_Assignment_.
The lines from the start of the records below through the line containing "intros [_ ?])." are to be copied exactly, both ends included, with nothing added.

_Supplied entries_.
Lemma dict_get_elem k v (d : dict) : dict_get k d = Some v → (k, v) ∈ d.
Proof.
  induction d as [|[k0 v0] d IH]; simpl; [done|].
  case_decide as Hk; [intros [= ->]; subst; by left|].
  intros Hget. right. by apply IH.
Qed.

Lemma dict_get_sorted k (d : dict) :
  NoDup d.*1 → dict_get k (sorted_desc_by_key d) = dict_get k d.
Proof.
  intros Hnd. destruct (dict_get k d) as [v|] eqn:Hget.
  - apply dict_get_Some.
    + unfold sorted_desc_by_key. by rewrite merge_sort_Permutation.
    + unfold sorted_desc_by_key. rewrite merge_sort_Permutation.
      by apply dict_get_elem.
  - destruct (dict_get k (sorted_desc_by_key d)) as [v|] eqn:Hget'; [|done].
    apply dict_get_elem in Hget'. unfold sorted_desc_by_key in Hget'.
    rewrite merge_sort_Permutation in Hget'.
    by rewrite (dict_get_Some d k v Hnd Hget') in Hget.
Qed.

Lemma month_loop_get dir k names (d0 : dict) :
  dict_get k (foldl (month_loop_body dir) d0 names)
  = match last_with_key k names with
    | Some n => Some (joinpath dir n)
    | None => dict_get k d0
    end.
Proof.
  unfold last_with_key. revert d0.
  induction names as [|n names IH]; intros d0; [done|].
  cbn [foldl]. rewrite IH, filter_cons. unfold month_loop_body.
  destruct (decide (n = MONTH_MANIFEST)) as [->|Hn].
  - by rewrite decide_False by (by intros [? _]).
  - destruct (decide (k = day_key n)) as [->|Hk].
    + rewrite decide_True by done. rewrite last_cons.
      destruct (last _); [done|]. by rewrite dict_get_set, decide_True.
    + rewrite decide_False by (by intros [_ ?]).
      destruct (last _); [done|]. by rewrite dict_get_set, decide_False.
Qed.

Lemma StronglySorted_filter {A} (R : relation A) (P : A → Prop)
    `{∀ x, Decision (P x)} (l : list A) :
  StronglySorted R l → StronglySorted R (filter P l).
Proof.
  induction 1 as [|x l Hs IH Hall]; [constructor|].
  rewrite filter_cons. case_decide; [|done].
  constructor; [done|]. apply Forall_forall. intros y Hy.
  apply list_elem_of_filter in Hy as [_ Hy].
  by apply (proj1 (Forall_forall _ _) Hall).
Qed.

Lemma StronglySorted_last_max {A} (R : relation A) `{!Reflexive R} (l : list A) x y :
  StronglySorted R l → last l = Some x → y ∈ l → R y x.
Proof.
  intros Hs Hlast Hy. apply last_Some in Hlast as [l' ->].
  apply elem_of_app in Hy as [Hy|Hy].
  - apply (StronglySorted_app_1_elem_of R l' [x]); [done..|]. by left.
  - apply list_elem_of_singleton in Hy as ->. done.
Qed.

(** X16.  Whatever files the month directory holds, every [*.json] file
    other than the manifest has its day key (the part of its stem before
    the first dash) in the manifest, and the key is mapped to the path of
    the file that comes last in name order among the files with that key:
    when several files share a day key, the greatest name wins and the
    others are not listed. *)
Theorem month_days_greatest_name (dir : string) (listing : list string) (n : string) :
  is_day_file listing n →
  ∃ n', is_day_file listing n' ∧ day_key n' = day_key n ∧
        dict_get (day_key n) (month_days dir listing) = Some (joinpath dir n') ∧
        ∀ n'', is_day_file listing n'' → day_key n'' = day_key n → String.le n'' n'.
Proof.
  intros (Hl & Hjson & Hnm). unfold month_days.
  set (matches := sorted_asc _).
  assert (∀ x, x ∈ matches ↔ x ∈ listing ∧ Text.endswith ".json" x = true) as Hm.
  { intros x. unfold matches, sorted_asc.
    rewrite merge_sort_Permutation, list_elem_of_filter, Is_true_true. tauto. }
  assert (StronglySorted String.le matches) as Hsorted
    by apply (StronglySorted_merge_sort String.le).
  rewrite dict_get_sorted by (apply month_loop_NoDup; constructor).
  rewrite month_loop_get. unfold last_with_key.
  set (same := filter _ matches).
  assert (∀ x, x ∈ same ↔ is_day_file listing x ∧ day_key x = day_key n) as Hsame.
  { intros x. unfold same, is_day_file. rewrite list_elem_of_filter, Hm. tauto. }
  destruct (last same) as [n'|] eqn:Hlast.
  - exists n'. assert (n' ∈ same) as Hn' by (by apply last_Some_elem_of).
    apply Hsame in Hn' as [Hfile Hkey]. split; [done|]. split; [done|].
    split; [done|]. intros n'' Hfile'' Hkey''.
    apply (StronglySorted_last_max String.le same); [|done|by apply Hsame].
    by apply StronglySorted_filter.
  - apply last_None in Hlast. assert (n ∈ same) as Hin by (by apply Hsame).
    rewrite Hlast in Hin. by apply elem_of_nil in Hin.
Qed.

Lemma month_days_greatest_name_witness :
  ∃ n', day_key n' = "07" ∧
        dict_get "07" (month_days "data/2025/05"
                         ["07-05.json"; "07.json"; "07-old.json"; "08-05.json"])
        = Some (joinpath "data/2025/05" n') ∧
        String.le "07-05.json" n'.
Proof.
  destruct (month_days_greatest_name "data/2025/05"
              ["07-05.json"; "07.json"; "07-old.json"; "08-05.json"] "07-05.json")
    as (n' & _ & Hkey & Hget & Hmax).
  - split; [set_solver|]. by split.
  - exists n'. split; [exact Hkey|]. split; [exact Hget|].
    apply Hmax; [|reflexivity]. split; [set_solver|]. by split.
Defined.

(** ** What a save leaves alone *)


Lemma save_single_news_prefix today e s :
  day_sequence today s `prefix_of` day_sequence today (save_single_news today e s).2.
Proof.
  destruct (day_sequence_dec today e s) as [Hdup|Hnew].
  - by rewrite (save_single_news_dup today e s Hdup).
  - rewrite (save_single_news_new today e s Hnew). cbn [snd].
    rewrite (day_sequence_saved today _ (daily_path today s).2).
    by apply prefix_app_r.
Qed.

Lemma save_single_news_keys today e s k :
  k ∈ record_key <$> day_sequence today (save_single_news today e s).2 ↔
  k ∈ record_key <$> day_sequence today s ∨ k = get_entry_identity e.
Proof.
  destruct (day_sequence_dec today e s) as [Hdup|Hnew].
  - rewrite (save_single_news_dup today e s Hdup). cbn [snd].
    change (day_sequence today (daily_path today s).2) with (day_sequence today s).
    split; [by left|]. intros [Hk| ->]; [done|].
    destruct Hdup as (x & Hx & <-). by apply list_elem_of_fmap_2.
  - rewrite (save_single_news_new today e s Hnew). cbn [snd].
    rewrite (day_sequence_saved today _ (daily_path today s).2).
    rewrite fmap_app, elem_of_app. cbn [fmap list_fmap].
    by rewrite list_elem_of_singleton, key_of_built_record.
Qed.

(** X18.  However many items are saved on one day, and in whatever order,
    the day's file never holds two records with one dedup key (given that
    it held none before): its keys stay pairwise distinct, the records it
    held stay in place at the front, and its keys afterwards are the keys
    it had together with the identities of the items saved. *)
Theorem save_each_keys (today : date) (es : list entry) (s : fs) :
  NoDup (record_key <$> day_sequence today s) →
  let l' := day_sequence today (save_each today es s) in
  NoDup (record_key <$> l') ∧
  day_sequence today s `prefix_of` l' ∧
  ∀ k, k ∈ record_key <$> l' ↔
       k ∈ record_key <$> day_sequence today s ∨ k ∈ get_entry_identity <$> es.
Proof.
  revert s. induction es as [|e es IH]; intros s Hnd; cbn zeta.
  - split; [done|]. split; [done|]. intros k. cbn. rewrite elem_of_nil. tauto.
  - change (save_each today (e :: es) s)
      with (save_each today es (save_single_news today e s).2).
    destruct (IH (save_single_news today e s).2) as (Hnd' & Hpre & Hkeys);
      [by apply save_single_news_keeps_unique|].
    split; [exact Hnd'|]. split.
    + etrans; [apply save_single_news_prefix|exact Hpre].
    + intros k. rewrite Hkeys, save_single_news_keys, fmap_cons, elem_of_cons. tauto.
Qed.

Lemma save_each_keys_witness :
  let l' := day_sequence sample_day
              (save_each sample_day [sample_entry_a; sample_entry_a_spaced; sample_entry_b]
                         empty_fs) in
  NoDup (record_key <$> l') ∧
  day_sequence sample_day empty_fs `prefix_of` l' ∧
  ∀ k, k ∈ record_key <$> l' ↔
       k ∈ record_key <$> day_sequence sample_day empty_fs ∨
       k ∈ get_entry_identity <$> [sample_entry_a; sample_entry_a_spaced; sample_entry_b].
Proof.
  apply (save_each_keys sample_day
           [sample_entry_a; sample_entry_a_spaced; sample_entry_b] empty_fs).
  unfold day_sequence. cbn [fs_daily empty_fs]. rewrite lookup_empty. constructor.
Defined.

(** ** One file per day *)

Lemma daily_path_string (dt : date) (s : fs) :
  (daily_path dt s).1
  = "data/" +:+ (pretty (year dt) +:+
      ("/" +:+ (Text.fmt02 (month dt) +:+
         ("/" +:+ (Text.fmt02 (day dt) +:+
            ("-" +:+ (Text.fmt02 (month dt) +:+ ".json"))))))).
Proof.
  unfold daily_path, month_dir_of, joinpath, daily_name, DATA_BASE. cbn [fst].
  by rewrite !append_assoc.
Qed.

(** X19.  Two dates with months 1 to 12 and days 1 to 31 have the same
    daily file only when they are the same date: records of different days
    never share a file. *)
Theorem daily_path_inj (d1 d2 : date) (s1 s2 : fs) :
  1 ≤ month d1 ≤ 12 → 1 ≤ day d1 ≤ 31 →
  1 ≤ month d2 ≤ 12 → 1 ≤ day d2 ≤ 31 →
  (daily_path d1 s1).1 = (daily_path d2 s2).1 → d1 = d2.
Proof.
  intros Hm1 Hd1 Hm2 Hd2. rewrite !daily_path_string. intros Heq.
  destruct (fmt02_day (month d1)) as [_ Lm1]; [lia|].
  destruct (fmt02_day (month d2)) as [_ Lm2]; [lia|].
  destruct (fmt02_day (day d1) Hd1) as [_ Ld1].
  destruct (fmt02_day (day d2) Hd2) as [_ Ld2].
  apply (append_eq_len "data/" "data/") in Heq as [_ Heq]; [|done].
  pose proof (f_equal String.length Heq) as Hlen.
  rewrite !length_append, Lm1, Lm2, Ld1, Ld2 in Hlen.
  apply append_eq_len in Heq as [Hy Heq]; [|lia].
  apply (append_eq_len "/" "/") in Heq as [_ Heq]; [|done].
  apply append_eq_len in Heq as [Hm Heq]; [|congruence].
  apply (append_eq_len "/" "/") in Heq as [_ Heq]; [|done].
  apply append_eq_len in Heq as [Hd _]; [|congruence].
  apply (inj pretty) in Hy.
  apply fmt02_day_inj in Hm; [|lia..]. apply fmt02_day_inj in Hd; [|lia..].
  destruct d1, d2; cbn in *; congruence.
Qed.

_Expected answer_.
Lemma dict_get_elem k v (d : dict) : dict_get k d = Some v → (k, v) ∈ d.
Proof.
  induction d as [|[k0 v0] d IH]; simpl; [done|].
  case_decide as Hk; [intros [= ->]; subst; by left|].
  intros Hget. right. by apply IH.
Qed.

Lemma dict_get_sorted k (d : dict) :
  NoDup d.*1 → dict_get k (sorted_desc_by_key d) = dict_get k d.
Proof.
  intros Hnd. destruct (dict_get k d) as [v|] eqn:Hget.
  - apply dict_get_Some.
    + unfold sorted_desc_by_key. by rewrite merge_sort_Permutation.
    + unfold sorted_desc_by_key. rewrite merge_sort_Permutation.
      by apply dict_get_elem.
  - destruct (dict_get k (sorted_desc_by_key d)) as [v|] eqn:Hget'; [|done].
    apply dict_get_elem in Hget'. unfold sorted_desc_by_key in Hget'.
    rewrite merge_sort_Permutation in Hget'.
    by rewrite (dict_get_Some d k v Hnd Hget') in Hget.
Qed.

Lemma month_loop_get dir k names (d0 : dict) :
  dict_get k (foldl (month_loop_body dir) d0 names)
  = match last_with_key k names with
    | Some n => Some (joinpath dir n)
    | None => dict_get k d0
    end.
Proof.
  unfold last_with_key. revert d0.
  induction names as [|n names IH]; intros d0; [done|].
  cbn [foldl]. rewrite IH, filter_cons. unfold month_loop_body.
  destruct (decide (n = MONTH_MANIFEST)) as [->|Hn].
  - by rewrite decide_False by (by intros [? _]).
  - destruct (decide (k = day_key n)) as [->|Hk].
    + rewrite decide_True by done. rewrite last_cons.
      destruct (last _); [done|]. by rewrite dict_get_set, decide_True.
    + rewrite decide_False by (by intros [_ ?]).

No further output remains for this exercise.